We thank the reviewer for this comment that has been prompted by a rather terse description of the methods that we used. First, to avoid confusion we have changed the term “vesicle buffer” to “buffer V”. Please note that this is buffer only, with no vesicles. Thus, after the 1 minute observation time we wash out any free vesicles. Our washing procedure was as follows: while continuing the recording the flow chamber (∼ 3 μL) was washed three times with 120 μL of buffer V (including complexin at the specified concentration, if applicable) in order to remove unbound SV vesicles; thus each wash exchanges the sample volume roughly a hundred times. Consequently, we did not observe any additional docking events during the subsequent fusion observation periods. The normalization in Figures 2F-G and 3B-D used the number of events during the association period. Moreover, only those single vesicle-vesicle fluorescence intensity traces that exhibited a distinct event during the association period were analyzed for fusion events during the subsequent observation periods. We have added these explanations to the Materials and Methods section and the main text.

3) For the detection of spontaneous fusion the authors counted content mixed vesicle pairs during the first 1 min. We recommend that they run the experiment for several more minutes to increase the credibility of the data. Also, the experiment should be let to go all the way through to the end to see if the cumulative results actually saturate.

Unfortunately, photobleaching prevented us from continuing monitoring fluorescence intensity past ∼1 minute period. Instead, we performed multiple repeat experiments, leading to statistically significant differences in spontaneous fusion probabilities (Figures 2E, 3B).

4) Several years back Chapman and coworkers have proposed the possibility that synaptotagmin 1, instead of complexin, has the capacity of clamping SNARE-dependent membrane fusion. In this regards, the authors must test if this is the case with their in vitro experiments. The authors must carry out the control experiments without synaptotagmin 1 to examine the effect of complexin 1 on SNAREs in the absence synaptotagmin 1.

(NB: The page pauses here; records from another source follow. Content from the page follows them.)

Lemma set_cell_ok s r e : (exists init c c' x, sim init s c /\ val_sim init e x /\ m_set r x c = Some c') ->
  exists s', set_cell r e s = Ret s' /\ same_data s s' /\
    forall init c x, sim init s c -> val_sim init e x -> exists c', m_set r x c = Some c' /\ sim init s' c'.
Proof.
  intros (init0 & c0 & c0' & x0 & Hs & _ & Hm). unfold set_cell, m_set in *. pose proof (sm_stack _ _ _ Hs) as Hst.
  destruct (m_stack c0) as [|g rest']; [done|]. destruct (stack s) as [|sf rest] eqn:Es; [by inversion Hst|].
  apply Forall2_cons_1 in Hst as [Hfr Hrest].
  rewrite <- (Forall2_length (fs_locals _ _ _ Hfr)) in Hm. destruct ((0 <=? r) && _) eqn:Er; [|done]. eexists. split; [done|]. split; [done|].
  intros init c [w v] [S1 S2 S3 S4] [Ha He]. rewrite Es in S3.
  destruct (m_stack c) as [|g' rest''] eqn:Eg; [by inversion S3|]. apply Forall2_cons_1 in S3 as [[F1 F2 F3] Hrest'].
  rewrite <- (Forall2_length F3), Er. eexists. split; [done|]. split; [done|done| |done].
  constructor; [|done]. split; [done|done|]. cbn [locals m_locals]. by apply Forall2_insert.
Qed.
Lemma transfer_ok s dst src : tracks s (transfer km dst src) (m_transfer km dst src).
Proof.
  intros (init0 & c0 & c0' & Hs & Hm). unfold transfer, m_transfer in *. pose proof (sm_stack _ _ _ Hs) as Hst.
  destruct (m_stack c0) as [|g rest']; [done|]. destruct (stack s) as [|sf rest] eqn:Es; [by inversion Hst|].
  apply Forall2_cons_1 in Hst as [Hfr Hrest].
  rewrite (fs_kf _ _ _ Hfr) in Hm. destruct (functionMap km !! kf sf) as [f|] eqn:Ef; [|done]. simpl in *. unfold fetch.
  destruct (code km !! _) as [ki|] eqn:Ek; [|done]. simpl. eexists. split; [done|]. split; [by destruct (inst ki)|].
  intros init c [S1 S2 S3 S4]. pose proof S3 as S3'. rewrite Es in S3.
  destruct (m_stack c) as [|g' rest''] eqn:Eg; [by inversion S3|]. apply Forall2_cons_1 in S3 as [[F1 F2 F3] Hrest'].
  rewrite F2, Ef. simpl. rewrite Ek. simpl. eexists. split; [done|]. destruct (inst ki); split; try done; cbn; by rewrite Es.
Qed.
Lemma push_ok s caller f k : exists s', pushFrame (Some caller) f k s = Ret s' /\ same_data s s' /\
  forall init c, sim init s c -> sim init s' (m_push caller f k c).
Proof.
  eexists. split; [done|]. split; [done|]. intros init c [S1 S2 S3 S4]. split; [done|done| |done]. constructor; [|done]. split; [done|done|].
  cbn [locals m_locals]. by apply Forall2_replicate.
Qed.
(** ** Lists of values *)
Definition denotes_all (s : est) (r : result (list expr)) (m : state -> option (list value)) : Prop :=
  (exists init c vs, sim init s c /\ m c = Some vs) ->
  exists es, r = Ret es /\ forall init c, sim init s c -> exists vs, m c = Some vs /\ Forall2 (val_sim init) es vs.
Lemma denotes_sim s r m : denotes s r m -> (exists init c x, sim init s c /\ m c = Some x) ->
  exists e, r = Ret e /\ forall init c, sim init s c -> exists x, m c = Some x /\ val_sim init e x.
Proof.
  intros H (init0 & c0 & [w v0] & Hs & Hm). destruct (H _ _ _ _ Hs Hm) as (e & E & A & V). exists e. split; [done|].
  intros init c Hc. destruct (V init c Hc) as (v & Ev & He). by exists (w, v).
Qed.
Fixpoint values_of (ki : KInstruction) (n : nat) (j : Z) (s : est) : result (list expr) :=
  match n with O => Ret [] | S n => a ← eval_cell km ki (j + 1) s; l ← values_of ki n (j + 1) s; Ret (a :: l) end.
Lemma arguments_ok s ki n : constants_ok -> forall j, denotes_all s (values_of ki n j s) (m_arguments km ki n j).
Proof.
  intros Hc. induction n as [|n IH]; intros j (init0 & c0 & vs0 & Hs & Hm); cbn [values_of m_arguments] in *.
  { exists []. split; [done|]. intros init c _. by exists []. }
  destruct (m_eval km ki (j + 1) c0) as [x0|] eqn:E1; [|done]. simpl in Hm. destruct (m_arguments km ki n (j + 1) c0) as [l0|] eqn:E2; [|done].
  destruct (denotes_sim s _ _ (denotes_eval s ki (j + 1) Hc)) as (e & -> & He); [by exists init0, c0, x0|].
  destruct (IH (j + 1)) as (es & -> & Hes); [by exists init0, c0, l0|]. simpl. exists (e :: es). split; [done|].
  intros init c Hsim. destruct (He init c Hsim) as (x & -> & Hx). destruct (Hes init c Hsim) as (l & -> & Hl). simpl. exists (x :: l).
  split; [done|by constructor].
Qed.
Fixpoint binds (n index : nat) (arguments : list expr) (s : est) : result est :=
  match n, arguments with
  | S n, a :: arguments => s ← set_cell (Z.of_nat index) a s; binds n (S index) arguments s
  | _, _ => Ret s
  end.
Lemma binds_ok n : forall index es s, (exists init c c' vs, sim init s c /\ Forall2 (val_sim init) es vs /\ m_bind n index vs c = Some c') ->
  exists s', binds n index es s = Ret s' /\ same_data s s' /\
    forall init c vs, sim init s c -> Forall2 (val_sim init) es vs -> exists c', m_bind n index vs c = Some c' /\ sim init s' c'.
Proof.
  induction n as [|n IH]; intros index es s (init0 & c0 & c0' & vs0 & Hs & Hv & Hm); cbn [binds m_bind] in *.
  { exists s. split; [done|]. split; [done|]. intros init c vs Hc _. by exists c. }
  inversion Hv as [|e x0 es' vs0' Hx Hv' Ee Ev]; subst.
  { exists s. split; [done|]. split; [done|]. intros init c vs Hc H. inversion H; subst. by exists c. }
  destruct (m_set (Z.of_nat index) x0 c0) as [c1|] eqn:E1; [|done]. simpl in Hm.
  destruct (set_cell_ok s (Z.of_nat index) e) as (s1 & -> & D1 & H1); [by exists init0, c0, c1, x0|]. simpl.
  destruct (H1 init0 c0 x0 Hs Hx) as (c1' & E1' & Hs1). rewrite E1 in E1'. injection E1' as <-.
  destruct (IH (S index) es' s1) as (s' & -> & D2 & H2); [by exists init0, c1, c0', vs0'|]. exists s'. split; [done|].
  split; [by eapply same_data_trans|]. intros init c vs Hc H. inversion H as [|? x ? vs' Hx2 Hvs2]; subst.
  destruct (H1 init c x Hc Hx2) as (c2 & -> & Hs2). simpl. by apply H2.
Qed.
(** ** Values of another width *)
Lemma coerce_ok s (signed : bool) e x0 w : (exists init c, sim init s c /\ val_sim init e x0) -> is_Some (m_coerce signed x0 w) ->
  exists e', coerce signed e w = Ret e' /\ forall init c x, sim init s c -> val_sim init e x ->
    exists x', m_coerce signed x w = Some x' /\ val_sim init e' x'.
Proof.
  intros (init0 & c0 & Hs & [A0 V0]) Hm. unfold coerce, m_coerce in *. rewrite (as_width _ _ A0). destruct (Z.eqb_spec x0.1 w) as [Hw|Hw].
  - exists e. split; [done|]. intros init c x Hc Hx. assert (x.1 = w) as <-. { destruct Hx as [Ax _]. rewrite <- Hw, <- (as_width _ _ A0), <- (as_width _ _ Ax). done. }
    rewrite Z.eqb_refl. by exists x.
  - destruct (constructed (cast_plain signed e w) (if signed then create_SExt e w else create_ZExt e w) w) as (e' & E & Ae & Ve).
    + intros init Hi. destruct Hm as [y Hm]. unfold m_cast in Hm. simpl in Hm. destruct (Z.ltb_spec 0 w); [|done]. destruct A0 as [O1 _ _].
      destruct signed; [by apply create_SExt_impl|by apply create_ZExt_impl].
    + unfold cast_plain. destruct (w <? getWidth e); [done|]. by destruct signed.
    + intros e' He. assert (Hl : (divisions e' <= divisions e)%nat); [|destruct A0; lia].
      destruct signed; [apply (create_ext_light 0 1 0 ltac:(lia) const_sext SExt e w)|apply (create_ext_light 0 1 0 ltac:(lia) const_zext ZExt e w)]; done.
    + exists e'. split; [by destruct signed|]. intros init c x Hc [Ax Vx]. assert (Hxw : x.1 = x0.1) by (by rewrite <- (as_width _ _ A0), <- (as_width _ _ Ax)).
      rewrite Hxw, (proj2 (Z.eqb_neq _ _) Hw). destruct Hm as [y Hm]. unfold m_cast in *. simpl in *. destruct (Z.ltb_spec 0 w); [|done].
      eexists. split; [done|]. split; [done|]. assert (Hi : init_ok init) by (by eapply sol_init, sm_solution).
      apply Ve; [done|]. destruct Ax as [O1 W1 D1]. rewrite (cast_value init e w x.2) by done. by rewrite W1.
Qed.
Lemma coerce_arguments_ok s es : forall params signed,
  (exists init c vs vs', sim init s c /\ Forall2 (val_sim init) es vs /\ m_coerce_arguments params signed vs = Some vs') ->
  exists es', coerce_arguments params signed es = Ret es' /\ forall init c vs, sim init s c -> Forall2 (val_sim init) es vs ->
    exists vs', m_coerce_arguments params signed vs = Some vs' /\ Forall2 (val_sim init) es' vs'.
Proof.
  induction es as [|e es IH]; intros params signed (init0 & c0 & vs0 & vs0' & Hs & Hv & Hm).
  { exists []. split; [by destruct params|]. intros init c vs Hc H. inversion H; subst. exists []. split; [by destruct params|done]. }
  destruct vs0 as [|x0 vs0]; [by inversion Hv|]. apply Forall2_cons_1 in Hv as [Hx Hv]. destruct params as [|w params].
  { exists (e :: es). split; [done|]. intros init c vs Hc H. exists vs. split; [by destruct vs|done]. }
  cbn [m_coerce_arguments coerce_arguments] in *. destruct (m_coerce (default false (head signed)) x0 w) as [y0|] eqn:E1; [|done]. simpl in Hm.
  destruct (m_coerce_arguments params (tail signed) vs0) as [l0|] eqn:E2; [|done].
  destruct (coerce_ok s (default false (head signed)) e x0 w) as (e' & -> & He); [by exists init0, c0|by rewrite E1; eexists|]. simpl.
  destruct (IH params (tail signed)) as (es' & -> & Hes); [by exists init0, c0, vs0, l0|]. simpl. exists (e' :: es'). split; [done|].
  intros init c vs Hc H. destruct vs as [|x vs]; [by inversion H|]. apply Forall2_cons_1 in H as [Hx2 Hvs].
  cbn [m_coerce_arguments]. destruct (He init c x Hc Hx2) as (y & -> & Hy). destruct (Hes init c vs Hc Hvs) as (l & -> & Hl). simpl.
  exists (y :: l). split; [done|by constructor].
Qed.
(** * LinkFree account statistics page: [getServerSideProps]

    A shallow embedding of [src/pages/account/statistics.js] and the
    properties of its data reshaping: the profile-completion progress, the
    filtering of link statistics, the click total and the normalisation of the
    daily view samples into a 30-entry series.

    The page code leans on the ECMAScript [Date] built-ins; they are embedded
    here after the ECMAScript specification (section "Date Objects"), with
    time values as integers of milliseconds since the epoch. *)

From Stdlib Require Import ZArith String Ascii List Lia.
From Stdlib Require Import Uint63 PrimFloat SpecFloat FloatOps.
From stdpp Require Import gmap strings.

Local Open Scope Z_scope.

(** ** Outcome of a computation that may throw *)

Inductive exn : Type :=
  | RangeError (msg : string)
  | TypeError (msg : string).

Inductive result (A : Type) : Type :=
  | Ok (a : A)
  | Throw (e : exn).
Arguments Ok {A} a.
Arguments Throw {A} e.

Definition bind {A B : Type} (k : A -> result B) (r : result A) : result B :=
  match r with
  | Ok a => k a
  | Throw e => Throw e
  end.

#[global] Instance result_ret : MRet result := fun _ a => Ok a.
#[global] Instance result_bind : MBind result := fun _ _ k r => bind k r.

(** [arrayMap f l] runs the callback [f] over [l] from left to right, as
    [Array.prototype.map] does, and stops at the first throw. *)
Fixpoint arrayMap {A B : Type} (f : A -> result B) (l : list A) : result (list B) :=
  match l with
  | [] => Ok []
  | a :: l' => b ← f a; bs ← arrayMap f l'; Ok (b :: bs)
  end.

(** [arrayFilter f l]: [Array.prototype.filter] with a callback that may throw. *)
Fixpoint arrayFilter {A : Type} (f : A -> result bool) (l : list A) : result (list A) :=
  match l with
  | [] => Ok []
  | a :: l' => b ← f a; r ← arrayFilter f l'; Ok (if (b : bool) then a :: r else r)
  end.

(** ** ECMAScript day and time arithmetic *)

Module Calendar.

Definition msPerDay : Z := 86400000.

Definition Day (t : Z) : Z := t / msPerDay.
Definition TimeWithinDay (t : Z) : Z := t mod msPerDay.

(** Day number of the first of January of year [y]. *)
Definition DayFromYear (y : Z) : Z :=
  365 * (y - 1970) + (y - 1969) / 4 - (y - 1901) / 100 + (y - 1601) / 400.

Definition DaysInYear (y : Z) : Z :=
  if negb (y mod 4 =? 0) then 365
  else if negb (y mod 100 =? 0) then 366
  else if negb (y mod 400 =? 0) then 365
  else 366.

(** The year of a day number: ECMAScript defines it as the largest [y] with
    [DayFromYear y <= d].  It is computed over the 400-year cycle that starts
    on 1 January 1601 (day -134774), 146097 days long. *)
Definition YearFromDay (d : Z) : Z :=
  let n := d + 134774 in
  let era := n / 146097 in
  let doe := n mod 146097 in
  let yoe := (doe - doe / 1460 + doe / 36524 - doe / 146096) / 365 in
  1601 + 400 * era + yoe.

Definition YearFromTime (t : Z) : Z := YearFromDay (Day t).

Definition InLeapYear (t : Z) : Z :=
  if DaysInYear (YearFromTime t) =? 366 then 1 else 0.

Definition DayWithinYear (t : Z) : Z := Day t - DayFromYear (YearFromTime t).

(** Days of the year before month [m] (0 = January), [leap] being 0 or 1. *)
Definition daysBeforeMonth (m leap : Z) : Z :=
  match m with
  | 0 => 0
  | 1 => 31
  | 2 => 59 + leap
  | 3 => 90 + leap
  | 4 => 120 + leap
  | 5 => 151 + leap
  | 6 => 181 + leap
  | 7 => 212 + leap
  | 8 => 243 + leap
  | 9 => 273 + leap
  | 10 => 304 + leap
  | _ => 334 + leap
  end.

We thank the reviewers for the suggestion and performed experiments with and without synaptotagmin as well as with and without wildtype complexin (new Figure 4 and associated discussion in the text). We do not find evidence for a clamping role of synaptotagmin in our system.

5) Effects of complexin 1 and one of its mutant on vesicle content mixing were previously examined by the same first author published in PNAS (2013). It is surprising that the PNAS paper by the same first author was not referenced. This paper must be referenced and discussed.

We thank the reviewer for the suggestion and now mention this paper in the concluding paragraphs.